I'd be up for a Clay Shoot meet in Redditch (Butlers I assume?)


----------



## TT4PJ (May 5, 2004)

Hiya,
Yes it is at Ian's. Keep in contact. If you have shot before we could also go to Worcester gun club at Illey. 
Roll on spring. 8)


----------



## FinFerNan (Feb 28, 2007)

Cheers Phil

I was a regular - owned a 687 30" M/C Sporter for the clays and a nice little Zabala S/S sidelock for the pigeons.

Circumstances meant the guns had to go but I do fancy a knock at the clays from time to time.

Look forward to it!

Paul


----------



## TT4PJ (May 5, 2004)

FinFerNan said:


> Cheers Phil
> 
> I was a regular - owned a 687 30" M/C Sporter for the clays and a nice little Zabala S/S sidelock for the pigeons.
> 
> ...


Hi Paul,
Well, you can use my Browning O/U GTI or there are a few other guys that we shoot with that willl let you loose with various guns. However, if you fancy a real challenge then how about my Marlin pump? 1950's with wood you would die for. Let me have your e-mail address and I will let you have some pics of it.


----------



## FinFerNan (Feb 28, 2007)

Phill

I have PM'd you.


----------



## TT4PJ (May 5, 2004)

Hiya all,
Have had a bit of a responce to a West Midlands Crimbo meal but nothing to write home about. So, we have two options. Have a small gathering of just the few of us or join up with TThriller at the Mid Mids Tuesday 11th idea. Let me know your thoughts and I will go from there.


----------



## TThriller (Feb 27, 2006)

TT4PJ said:


> Hiya all,
> Have had a bit of a responce to a West Midlands Crimbo meal but nothing to write home about. So, we have two options. Have a small gathering of just the few of us or join up with TThriller at the Mid Mids Tuesday 11th idea. Let me know your thoughts and I will go from there.


Now there's an idea :roll: :roll:

You will all be assured of a warm welcome at our festivities at Balsall Common on Tues 11th Dec   ,whether or not the event posted here takes place.

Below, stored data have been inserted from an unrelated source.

(** * Live-rocket: routing, URL patterns and HTTP framing

    A shallow embedding of the request pipeline of [live_rocket.py],
    [request.py] and [response.py]:

    - Python [str] values are [string]s, read as sequences of code points
      below 256; [bytes] values are [list byte];
    - a call either returns, raises, or leaves the fragment of Python this
      development gives a meaning to ([res]);
    - the [re] module is modelled by a parser for the part of its syntax
      the route compiler produces (and a little more) and a backtracking
      matcher with Python's greedy, leftmost priorities;
    - dictionaries are stdpp [gmap]s, lists are lists. *)

From Stdlib Require Import String Ascii List ZArith Lia Bool.
From Stdlib Require Import Strings.Byte.
From Stdlib Require Import DecimalString Decimal.
From Stdlib Require Import DecimalNat DecimalPos.
From stdpp Require Import gmap strings list fin_maps.

Open Scope string_scope.
Open Scope list_scope.

(** String append computes on the characters of its first argument;
    comparisons of characters stay folded. *)
Arguments String.append !_ _ / : simpl nomatch.
Arguments Ascii.eqb : simpl never.

(* ================================================================= *)
(** ** Outcomes of a call *)

(** A Python exception: its class followed by the classes it derives from,
    and [str(e)]. *)
Record exn : Type := Exn { exn_mro : list string; exn_msg : string }.

Inductive res (A : Type) : Type :=
| Ok (a : A)
| Raise (e : exn)
| Unmodelled.
Arguments Ok {A} a.
Arguments Raise {A} e.
Arguments Unmodelled {A}.

#[global]
Instance res_ret : MRet res := fun A a => Ok a.

#[global]
Instance res_bind : MBind res := fun A B f x =>
  match x with
  | Ok a => f a
  | Raise e => Raise e
  | Unmodelled => Unmodelled
  end.

Definition exception_bases : list string := ["Exception"; "BaseException"].

Definition ValueError (msg : string) : exn :=
  Exn ("ValueError" :: exception_bases) msg.
Definition TypeError (msg : string) : exn :=
  Exn ("TypeError" :: exception_bases) msg.
Definition IndexError (msg : string) : exn :=
  Exn ("IndexError" :: "LookupError" :: exception_bases) msg.
Definition KeyError (msg : string) : exn :=
  Exn ("KeyError" :: "LookupError" :: exception_bases) msg.
Definition AttributeError (msg : string) : exn :=
  Exn ("AttributeError" :: exception_bases) msg.
Definition UnicodeDecodeError (msg : string) : exn :=
  Exn ("UnicodeDecodeError" :: "UnicodeError" :: "ValueError" :: exception_bases) msg.
Definition JSONDecodeError (msg : string) : exn :=
  Exn ("JSONDecodeError" :: "ValueError" :: exception_bases) msg.
Definition OSError (msg : string) : exn :=
  Exn ("OSError" :: exception_bases) msg.
Definition OverflowError (msg : string) : exn :=
  Exn ("OverflowError" :: "ArithmeticError" :: exception_bases) msg.

(** [isinstance(e, cls)]. *)
Definition isinstance (e : exn) (cls : string) : bool :=
  existsb (String.eqb cls) (exn_mro e).

(** [try: body / except (classes) as e: handler e]. *)
Definition try_except {A} (body : res A) (classes : list string)
    (handler : exn -> res A) : res A :=
  match body with
  | Raise e => if existsb (isinstance e) classes then handler e else Raise e
  | _ => body
  end.

(* ================================================================= *)
(** ** Strings *)

Module Str.

Definition CR : ascii := ascii_of_nat 13.
Definition LF : ascii := ascii_of_nat 10.
Definition CRLF : string := String CR (String LF "").

Definition code (c : ascii) : nat := nat_of_ascii c.

Definition in_range (lo hi : nat) (c : ascii) : bool :=
  Nat.leb lo (code c) && Nat.leb (code c) hi.

(** [c in s] for a one-character [c]. *)
Fixpoint mem (c : ascii) (s : string) : bool :=
  match s with
  | "" => false
  | String d s' => if Ascii.eqb c d then true else mem c s'
  end.

Fixpoint forallb (p : ascii -> bool) (s : string) : bool :=
  match s with
  | "" => true
  | String c s' => p c && forallb p s'
  end.

(** [s.startswith(p)], and the rest of [s] after [p]. *)
Fixpoint strip_prefix (p s : string) : option string :=
  match p with
  | "" => Some s
  | String c p' =>
      match s with
      | "" => None
      | String d s' => if Ascii.eqb c d then strip_prefix p' s' else None
      end
  end.

(** [sub in s] for strings. *)
Fixpoint contains (sub s : string) : bool :=
  match strip_prefix sub s with
  | Some _ => true
  | None =>
      match s with
      | "" => false
      | String _ s' => contains sub s'
      end
  end.

(** [s.replace(old, new, 1)]: the first occurrence only. *)
Fixpoint replace_first (old new s : string) : string :=
  match strip_prefix old s with
  | Some rest => new +:+ rest
  | None =>
      match s with
      | "" => ""
      | String c s' => String c (replace_first old new s')
      end
  end.

(** The first [n] characters of [s]. *)
Fixpoint take (n : nat) (s : string) : string :=
  match n, s with
  | S n', String c s' => String c (take n' s')
  | _, _ => ""
  end.

(** The text consumed between the suffix [s0] and its later suffix [s1]. *)
Definition consumed (s0 s1 : string) : string :=
  take (String.length s0 - String.length s1) s0.

Definition is_digit (c : ascii) : bool := in_range 48 57 c.

(** [str.isspace] on code points below 256. *)
Definition is_space (c : ascii) : bool :=
  in_range 9 13 c || in_range 28 32 c
  || Nat.eqb (code c) 133 || Nat.eqb (code c) 160.

(** [str.lower] on code points below 256 (each maps to one below 256). *)
Definition lower_char (c : ascii) : ascii :=
  if in_range 65 90 c
     || (in_range 192 222 c && negb (Nat.eqb (code c) 215))
  then ascii_of_nat (code c + 32) else c.

Fixpoint lower (s : string) : string :=
  match s with
  | "" => ""
  | String c s' => String (lower_char c) (lower s')
  end.

(** [sep.join(parts)]. *)
Fixpoint join (sep : string) (parts : list string) : string :=
  match parts with
  | [] => ""
  | [p] => p
  | p :: rest => p +:+ sep +:+ join sep rest
  end.

(** [str(n)] for a natural number. *)
Definition of_nat (n : nat) : string := NilEmpty.string_of_uint (Nat.to_uint n).

(** [str.upper] of one character, when the result is one code point
    below 256 (not so for 181, 223 and 255). *)
Definition upper_char (c : ascii) : option ascii :=
  if in_range 97 122 c
     || (in_range 224 254 c && negb (Nat.eqb (code c) 247))
  then Some (ascii_of_nat (code c - 32))
  else if Nat.eqb (code c) 181 || Nat.eqb (code c) 223 || Nat.eqb (code c) 255
  then None
  else Some c.

Fixpoint upper (s : string) : option string :=
  match s with
  | "" => Some ""
  | String c s' =>
      match upper_char c, upper s' with
      | Some c', Some t => Some (String c' t)
      | _, _ => None
      end
  end.

(** [s.replace(old, new)] for one-character [old] and [new]. *)
Fixpoint replace_char (old new : ascii) (s : string) : string :=
  match s with
  | "" => ""
  | String c s' =>
      String (if Ascii.eqb c old then new else c) (replace_char old new s')
  end.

Do add yourself to the list:

http://www.********.co.uk/ttforumbbs/vi ... p?t=101854

Cheers

Dave


----------



## TThriller (Feb 27, 2006)

Hello everyone

I need to let the restaurant know how many tables we will be needing for the Mid Mids Xmas bash.

 So anyone that is on this thread and they are interested in coming to the The George in the Tree on Tues 11th Dec, please add a post on the thread:

http://www.********.co.uk/ttforumbbs/vi ... 26#1097926

Cheers

Dave


----------



## ttsteve (Nov 1, 2007)

I can't make the 11th unfortunately, but have a good time guys n gals! Steve


----------



## TT4PJ (May 5, 2004)

Hiya all.
As we have had a problem this time with folks for the West Midlands evening. I think we will have to join forces with Dave and his mob. 8) 
I will not know if I can be there till Friday as it depends how the job I am on at the moment goes.


----------



## TThriller (Feb 27, 2006)

TT4PJ said:


> Hiya all.
> As we have had a problem this time with folks for the West Midlands evening. I think we will have to join forces with Dave and his mob. 8)
> I will not know if I can be there till Friday as it depends how the job I am on at the moment goes.


You would all be very welcome to join us, but do let me know so that I can give the restaurant adequate warning!

Dave


----------



## YOGIBEAR (Oct 4, 2005)

im here so dont worry, :lol: 
all things being well i should be with you as it sounds like a great night,
will let you know as we get closer to the date if there is a problem :wink: 
fraser


----------